Lloyd George sieht in seinem letzten Steuerhaushalt von Anfang 1915 letztendlich vor, die Abgaben auf Alkohol zu verdoppeln. Das sollte die schönen Nebeneffekte haben, dass weniger Leute – speziell in der Arbeiterklasse – sich Alkohol leisten können, durch die höheren Steuern aber kein großer Einbruch für die Staatseinnahmen zu erwarten war. Clever.

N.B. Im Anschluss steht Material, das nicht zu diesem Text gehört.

Lemma count_occ_perm (l l' : list Z) k :
  l ≡ₚ l' → count_occ Z.eq_dec l k = count_occ Z.eq_dec l' k.
Proof. intros Hp. exact (proj1 (Permutation_count_occ Z.eq_dec l l') Hp k). Qed.

Lemma client_step_exact s s' :
  client_step s s' → refs_exact s.1 s.2 → refs_exact s'.1 s'.2.
Proof.
  intros Hst Hex. pose proof Hex as [Hwf Hr].
  destruct Hst as [al t t' held ino flags id E|t t' held k r Hk E|t t' held held' k r Hp E];
    cbn in *.
  - destruct (handle_open_spec _ _ _ _ _ _ Hwf E) as (Hwf' & [(-> & Hl)|(Hid & Hn & Hl)]).
    + split; [done|]. intros j. unfold references. rewrite Hl. exact (Hr j).
    + assert ((id =? VFS_HANDLE_INVALID) = false) as -> by (apply Z.eqb_neq; unfold VFS_HANDLE_INVALID; lia).
      split; [done|]. intros j. specialize (Hr j). unfold references in *. rewrite Hl. cbn.
      destruct (Z.eq_dec id j) as [->|].
      * rewrite lookup_insert_eq. rewrite Hn in Hr. cbn. lia.
      * by rewrite lookup_insert_ne.
  - destruct (held_live t held k Hex Hk) as (h & Hh & Hk0).
    destruct (handle_retain_spec t k Hwf Hk0) as [Hwf' Hs]. rewrite Hh in Hs.
    destruct (refcnt h =? 2 ^ 32 - 1).
    + rewrite E in Hs. injection Hs as -> ->. done.
    + rewrite E in Hwf', Hs. destruct Hs as [Hr0 Hl]. cbn in Hr0, Hl, Hwf'. subst r. cbn.
      split; [done|]. intros j. specialize (Hr j). unfold references in *. rewrite Hl. cbn.
      destruct (Z.eq_dec k j) as [->|].
      * rewrite lookup_insert_eq. rewrite Hh in Hr. cbn. lia.
      * by rewrite lookup_insert_ne.
  - destruct (held_live t held k Hex) as (h & Hh & Hk0); [rewrite Hp; constructor|].
    destruct (handle_close_spec t k Hwf Hk0) as [Hwf' Hs]. rewrite Hh in Hs.
    rewrite E in Hwf', Hs. cbn in Hwf', Hs. destruct Hs as [_ Hl].
    split; [done|]. intros j. specialize (Hr j).
    rewrite (count_occ_perm _ _ j Hp) in Hr. unfold references in *. rewrite Hl. cbn in Hr.
    destruct (Z.eq_dec k j) as [->|].
    + rewrite Hh in Hr. destruct (Z.eqb_spec (refcnt h) 1).
      * rewrite lookup_delete_eq. lia.
      * rewrite lookup_insert_eq. cbn. lia.
    + destruct (refcnt h =? 1); [rewrite lookup_delete_ne by done|rewrite lookup_insert_ne by done];
        done.
Qed.

Lemma clients_exact s s' :
  rtc client_step s s' → refs_exact s.1 s.2 → refs_exact s'.1 s'.2.
Proof. induction 1 as [|s s1 s' Hs _ IH]; [done|]. eauto using client_step_exact. Qed.

(** C21. Reference counting: starting from an initialised table, whatever
    clients do with the references they hold, a file is open exactly while
    some reference to it is held and its counter is the number of references;
    so a handle that is still referenced is never handed out by another open,
    and each reference can be closed. *)
Theorem handle_refs_exact al t0 t held :
  vfs_handle_init al = (REND_SUCCESS, t0) → rtc client_step (t0, []) (t, held) →
  (∀ k, references t k = Z.of_nat (count_occ Z.eq_dec held k))
  ∧ (∀ k, k ∈ held → (vfs_handle_close t k).2 = 0)
  ∧ (∀ al ino flags, (vfs_handle_open al t (Some ino) flags).2 ∉ held).
Proof.
  intros Hi Hs. assert (refs_exact t held) as Hex.
  { apply (clients_exact (t0, []) (t, held) Hs). by apply (init_refs_exact al). }
  pose proof Hex as [Hwf Hr]. split_and!; [done| |].
  - intros k Hk. destruct (held_live t held k Hex Hk) as (h & Hh & Hk0).
    destruct (handle_close_spec t k Hwf Hk0) as [_ Hc]. rewrite Hh in Hc. apply Hc.
  - intros al' ino flags Hin.
    destruct (vfs_handle_open al' t (Some ino) flags) as [t' id] eqn:E.
    destruct (held_live t held id Hex Hin) as (h & Hh & _).
    destruct (handle_open_spec _ _ _ _ _ _ Hwf E) as (_ & [(-> & _)|(_ & Hn & _)]).
    + by rewrite (live_not_0 t Hwf : live t !! VFS_HANDLE_INVALID = None) in Hh.
    + congruence.
Qed.
(* ===== verification/KHeap.v ===== *)
(** * The kernel heap

    [struct allocator] ([m_alloc], [m_free]) belongs to the core kernel.  The
    heap maps the address of each allocated buffer to its bytes; a load, a
    store or a free of memory that is not allocated, or outside a buffer, is
    undefined behaviour and gives [None]. *)

From stdpp Require Import base numbers list gmap option.
From S2P Require Import Prelude.

Abbreviation heap := (gmap Z (list Z)).

(** [m_alloc h n]: the address of a new buffer with its (arbitrary) initial
    bytes, or NULL. *)
Class Allocator : Type := m_alloc : heap → Z → option (Z * list Z).

Class AllocatorLaws `{A : Allocator} : Prop :=
  m_alloc_fresh : ∀ h n a b,
    m_alloc h n = Some (a, b) → a ≠ 0 ∧ h !! a = None ∧ Z.of_nat (length b) = n.
#[global] Hint Mode AllocatorLaws - : typeclass_instances.

Definition m_free (h : heap) (a : Z) : option heap :=
  match h !! a with Some _ => Some (delete a h) | None => None end.

(** [memcpy] from [a + off], [n] bytes. *)
Definition mem_load (h : heap) (a off n : Z) : option (list Z) :=
  match h !! a with
  | Some b =>
      if (0 <=? off) && (0 <=? n) && (off + n <=? Z.of_nat (length b))
      then Some (take (Z.to_nat n) (drop (Z.to_nat off) b)) else None
  | None => None
  end.

(** Overwriting the bytes of [b] from [off] on. *)
Definition splice (off : nat) (bytes b : list Z) : list Z :=
  take off b ++ bytes ++ drop (off + length bytes) b.

(** [memcpy] or [memset] to [a + off]. *)
Definition mem_store (h : heap) (a off : Z) (bytes : list Z) : option heap :=
  match h !! a with
  | Some b =>
      if (0 <=? off) && (off + Z.of_nat (length bytes) <=? Z.of_nat (length b))
      then Some (<[a := splice (Z.to_nat off) bytes b]> h) else None
  | None => None
  end.

Lemma splice_length off bytes b :
  (off + length bytes ≤ length b)%nat → length (splice off bytes b) = length b.
Proof. intros. unfold splice. rewrite !length_app, length_take, length_drop. lia. Qed.

Lemma splice_lookup d off bytes (i : nat) :
  (off + length bytes ≤ length d)%nat →
  splice off bytes d !! i =
    if decide (off ≤ i < off + length bytes)%nat then bytes !! (i - off)%nat else d !! i.
Proof.
  intros Hl. unfold splice. case_decide as Hi.
  - rewrite lookup_app_r by (rewrite length_take; lia).
    rewrite length_take, Nat.min_l by lia. by rewrite lookup_app_l by lia.
  - destruct (decide (i < off)%nat).
    + rewrite lookup_app_l by (rewrite length_take; lia). by apply lookup_take_lt.
    + rewrite lookup_app_r by (rewrite length_take; lia).
      rewrite length_take, Nat.min_l by lia. rewrite lookup_app_r by lia.
      rewrite lookup_drop. f_equal. lia.
Qed.

Lemma mem_load_ok h a b off n :
  h !! a = Some b → 0 ≤ off → 0 ≤ n → off + n ≤ Z.of_nat (length b) →
  mem_load h a off n = Some (take (Z.to_nat n) (drop (Z.to_nat off) b)).
Proof.
  intros Hb ? ? ?. unfold mem_load. rewrite Hb.
  rewrite !(proj2 (Z.leb_le _ _)) by lia. done.
Qed.

Lemma mem_store_ok h a b off bytes :
  h !! a = Some b → 0 ≤ off → off + Z.of_nat (length bytes) ≤ Z.of_nat (length b) →
  mem_store h a off bytes = Some (<[a := splice (Z.to_nat off) bytes b]> h).
Proof.
  intros Hb ? ?. unfold mem_store. rewrite Hb.
  rewrite !(proj2 (Z.leb_le _ _)) by lia. done.
Qed.

(** ** A concrete allocator, for evaluation: bump allocation of 0xa5 bytes *)

Module BumpAlloc.
Definition next_addr (h : heap) : Z := 1 + foldr Z.max 0 (map_to_list h).*1.

Lemma foldr_max_ge l x : x ∈ l → x ≤ foldr Z.max 0 l.
Proof. induction 1; cbn; lia. Qed.
Lemma foldr_max_pos l : 0 ≤ foldr Z.max 0 l.
Proof. induction l; cbn; lia. Qed.

(** Requests are sizes, hence not negative. *)
#[export] Instance bump_sized : Allocator :=
  λ h n, if n <? 0 then None else Some (next_addr h, replicate (Z.to_nat n) 0xa5).

#[export] Instance bump_laws : @AllocatorLaws bump_sized.
Proof.
  intros h n a b. unfold m_alloc, bump_sized. destruct (Z.ltb_spec n 0); [done|].
  intros [= <- <-]. rewrite length_replicate. unfold next_addr. split_and!; [|  |lia].
  - pose proof (foldr_max_pos (map_to_list h).*1). lia.
  - apply eq_None_not_Some. intros [b Hb].
    pose proof (foldr_max_ge (map_to_list h).*1 (1 + foldr Z.max 0 (map_to_list h).*1)) as Hm.
    enough (1 + foldr Z.max 0 (map_to_list h).*1 ≤ foldr Z.max 0 (map_to_list h).*1) by lia.
    apply Hm. apply list_elem_of_fmap. exists (1 + foldr Z.max 0 (map_to_list h).*1, b).
    split; [done|]. by apply elem_of_map_to_list.
Qed.
End BumpAlloc.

Er hatte nur leider die Rechnung ohne den Wirt gemacht, denn Alkohol gab es zu dieser Zeit sehr häufig in Whiskyflaschen. Whisky konnte man damals recht günstig kaufen, weil er schnell und günstig produziert werden konnte. Nur größere Brennereien konnten es sich leisten, Whisky – sei es Malt oder Grain – ein paar (wenige) Jahre in Fässern reifen zu lassen. Häufiger war er nur für den Transport darin oder eben bis der Inhalt des Fasses an den Mann gebracht war. Das wirkte sich selbstverständlich auf die Qualität von Whisky und dessen Ruf aus. Aber hey, wenn man nichts besseres gewohnt war…

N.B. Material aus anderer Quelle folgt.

(** Round trip: after a successful write the bytes written are read back
    at the same offset, and the rest of the file is as before the write. *)
Theorem ramfs_read_after_write fs fs' p off buf i :
  fs_wf fs → ramfs_lookup fs (Some p) = Some i →
  0 ≤ off < 2 ^ 64 → Z.of_nat (length buf) < 2 ^ 64 → buf ≠ [] →
  ramfs_write fs i off buf = Some (fs', inr (Z.of_nat (length buf))) →
  ∃ m c gap,
    fs_lookup fs (path_comps p) = Some (NFile m c)
    ∧ fs_lookup fs' (path_comps p) = Some (NFile m (write_at (Z.to_nat off) gap buf c))
    ∧ length gap = (Z.to_nat off - length c)%nat
    ∧ ramfs_lookup fs' (Some p) = Some i
    ∧ ramfs_read fs' i off (Z.of_nat (length buf)) = Some (inr (Z.of_nat (length buf), buf)).
Proof.
  intros Hwf Hl Hoff Hlen Hne Hw.
  destruct (lookup_cases fs p Hwf) as [[_ ?]|(j & e & Hj & Hi & He & Hcs & Hcase)]; [congruence|].
  assert (i = Z.of_nat j) as -> by congruence.
  destruct Hcase as [[Hf Hn]|[Hd _]]; [|by rewrite (write_dir fs _ e) in Hw].
  destruct (write_spec fs j e off buf Hwf Hi Hf Hoff Hlen) as (fs2 & r & E & Hwf' & (e' & Hi' & Hse) & Hr).
  rewrite Hw in E. injection E as <- <-. destruct Hr as (_ & _ & Hr).
  destruct (Hr Hne) as (Hmax & gap & Hgap & Hl'). rewrite Hcs in Hl'.
  exists (r_mode e), (file_bytes fs e), gap. pose proof (Hl' (path_comps p)) as Hl2.
  rewrite decide_True in Hl2 by done.
  assert (∃ e2, ramfs_lookup fs' (Some p) = Some (Z.of_nat j) ∧ entries fs' !! j = Some e2
    ∧ is_file e2 = true
    ∧ fs_lookup fs' (path_comps p) = Some (NFile (r_mode e2) (file_bytes fs' e2))) as Hk.
  { destruct (lookup_cases fs' p Hwf') as [[? _]|(k & e2 & Hk & Hi2 & _ & Hcs2 & Hcase)]; [congruence|].
    destruct Hcase as [[Hf2 Hn2]|[_ ?]]; [|congruence].
    destruct (same_file_is e e' Hse) as [Hf' Hc']. rewrite Hf in Hf'.
    apply andb_true_iff in Hf' as [Ha' _]. pose proof Hf2 as [Ha2 _]%andb_true_iff.
    assert (k = j) as -> by (apply (fw_names fs' Hwf' k j e2 e'); congruence). by exists e2. }
  split_and!; [done..| |].
  - destruct Hk as (e2 & -> & _). done.
  - destruct Hk as (e2 & _ & Hi2 & Hf2 & Hn').
    rewrite Hl2 in Hn'. injection Hn' as Hm Hb.
    rewrite (read_spec fs' j e2) by (done || lia). rewrite <- Hb, Nat2Z.id. unfold write_at.
    rewrite app_assoc, drop_app_length'.
    + by rewrite take_app_length.
    + rewrite length_app, length_take. lia.
Qed.

(** ** Hard links share the buffer *)

Lemma link_spec al fs p q fs1 : fs_wf fs →
  ramfs_link al fs (Some p) (Some q) = (fs1, REND_SUCCESS) →
  ∃ i j e e', i ≠ j ∧ rt_ok (rtab fs1) ∧ rmem fs1 = rmem fs
    ∧ entries fs1 !! i = Some e ∧ entries fs1 !! j = Some e'
    ∧ is_file e = true ∧ is_file e' = true ∧ ent_ok (rmem fs) e
    ∧ ent_comps e = path_comps p ∧ ent_comps e' = path_comps q
    ∧ r_data e' = r_data e ∧ r_size e' = r_size e
    ∧ fs_lookup fs (path_comps p) = Some (NFile (r_mode e) (file_bytes fs e)).
Proof.
  intros Hwf. unfold ramfs_link. change (ramfs_find_mutable fs (Some p)) with (ramfs_lookup fs (Some p)).
  destruct (lookup_cases fs p Hwf) as [[_ ->]|(i & e & -> & Hi & He & Hcs & Hcase)]; [done|].
  rewrite He. destruct Hcase as [[Hf Hn]|[-> _]]; [|done].
  pose proof Hf as [Ha Hnd%negb_true_iff]%andb_true_iff. rewrite Hnd.
  destruct (lookup_cases fs q Hwf) as [[Hq ->]|(k & ? & -> & _)]; [|done].
  destruct (ramfs_ensure_parent_dir fs (Some q)); try done.
  destruct (ramfs_insert al fs (Some q) (r_mode e) (r_flags e)) as [fs2 [err|k]] eqn:Ei;
    destruct (insert_spec _ _ _ _ _ _ _ Hwf Hq Ei) as (Hwf2 & Hmem & Hkept & Hr).
  { destruct Hr as [-> _]. done. }
  destruct Hr as (j & -> & Hj & _). unfold ramfs_entry_at.
  rewrite (rt_get_view _ j _ (fw_ok _ Hwf2) Hj). intros [= <-].
  set (e' := with_buffer _ _ _ _). pose proof (Hkept i e Hi Ha) as Hi2.
  assert (ent_ok (rmem fs) e) as Ho by by destruct (fw_ent fs Hwf i e Hi) as [->|].
  assert (i ≠ j) as Hne.
  { intros ->. rewrite fs_lookup_None in Hq. apply (Hq j e Hi Ha).
    assert (e = new_entry q (r_mode e) (r_flags e)) as -> by congruence.
    apply path_comps_norm. }
  destruct (set_entry fs2 j e' Hwf2) as [Hok Hv]; [by eapply lookup_lt_Some|].
  exists i, j, e, e'. unfold entries at 1 2. cbn [rtab rmem ent_write]. rewrite Hv.
  rewrite list_lookup_insert_ne by done. rewrite list_lookup_insert_eq by by eapply lookup_lt_Some.
  split_and!; try done.
  - unfold is_file. cbn. by rewrite Hnd.
  - unfold ent_comps. cbn. apply path_comps_norm.
Qed.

Der Wirt (aka die Whiskyindustrie) war also überhaupt und verständlicherweise nicht zufrieden mit Lloyd George’s Idee, die Steuer auch für Whisky so massiv zu erhöhen. Da die Whiskyindustrie sich nunmal vornehmlich aus größeren Brennereien konsolidierte, die bereits hochwertige(re)n Whisky durch längere Lagerung herstellten, einigte man sich am Ende schiedlich friedlich darauf, die Steuern nicht zu erhöhen. Hingegen sollte Whisky entsprechend des Immature Spirits Act von 1915 zukünftig wenigstens 3 Jahre in Fässern reifen müssen. Daran hat sich bis heute nichts geändert. So erreichte David Lloyd George immerhin, dass die kommenden Jahre die Arbeiter und Soldaten nüchterner waren, weil weniger (schlechter) Whisky auf den Markt gebracht werden konnte.

Don't take alcoholic drinks on Mondays, Bildrechte Imperial War Museum, © IWM (Art.IWM PST 10115)Die großen Brennereien konnten Whisky seit dieser Zeit also legal als Premiumprodukt mit besserer Qualität vermarkten. Die kleineren Brennereien mit kürzer „Lagerung“ und weniger gutem Produkt gingen den Bach runter. Von 130 schottischen Brennereien vor dem Krieg blieb 5 Jahre später nur eine Handvoll übrig. Ein wesentlicher Grund hierfür war allerdings, dass das Central Control Board 1916 den Betrieb von Brennereien verbot, die nicht vom Munitionsministerium lizensiert waren. Eine Lizensierung war auch notwendig, um Getreide in Kriegszeiten effektiv rationalisieren zu können. Ebenso wurde der Export von Whisky 1917 verboten.

Zur Erinnerung: Munitionsminister war David Lloyd George.

Die neuen Qualitäten von Whisky durch die längere Lagerung sprachen sich mit der Zeit herum, und zwischen den Weltkriegen ging es der schottischen Whiskyindustrie trotz Prohibition in den USA eigentlich recht gut.

Dennoch: was uns heute von den schottischen Brennereien als Qualitäts- und Unterscheidungsmerkmal zu anderen Destillaten verkauft wird, gründet ursprünglich auf einer politischen Entscheidung, einem simplen Kompromiss.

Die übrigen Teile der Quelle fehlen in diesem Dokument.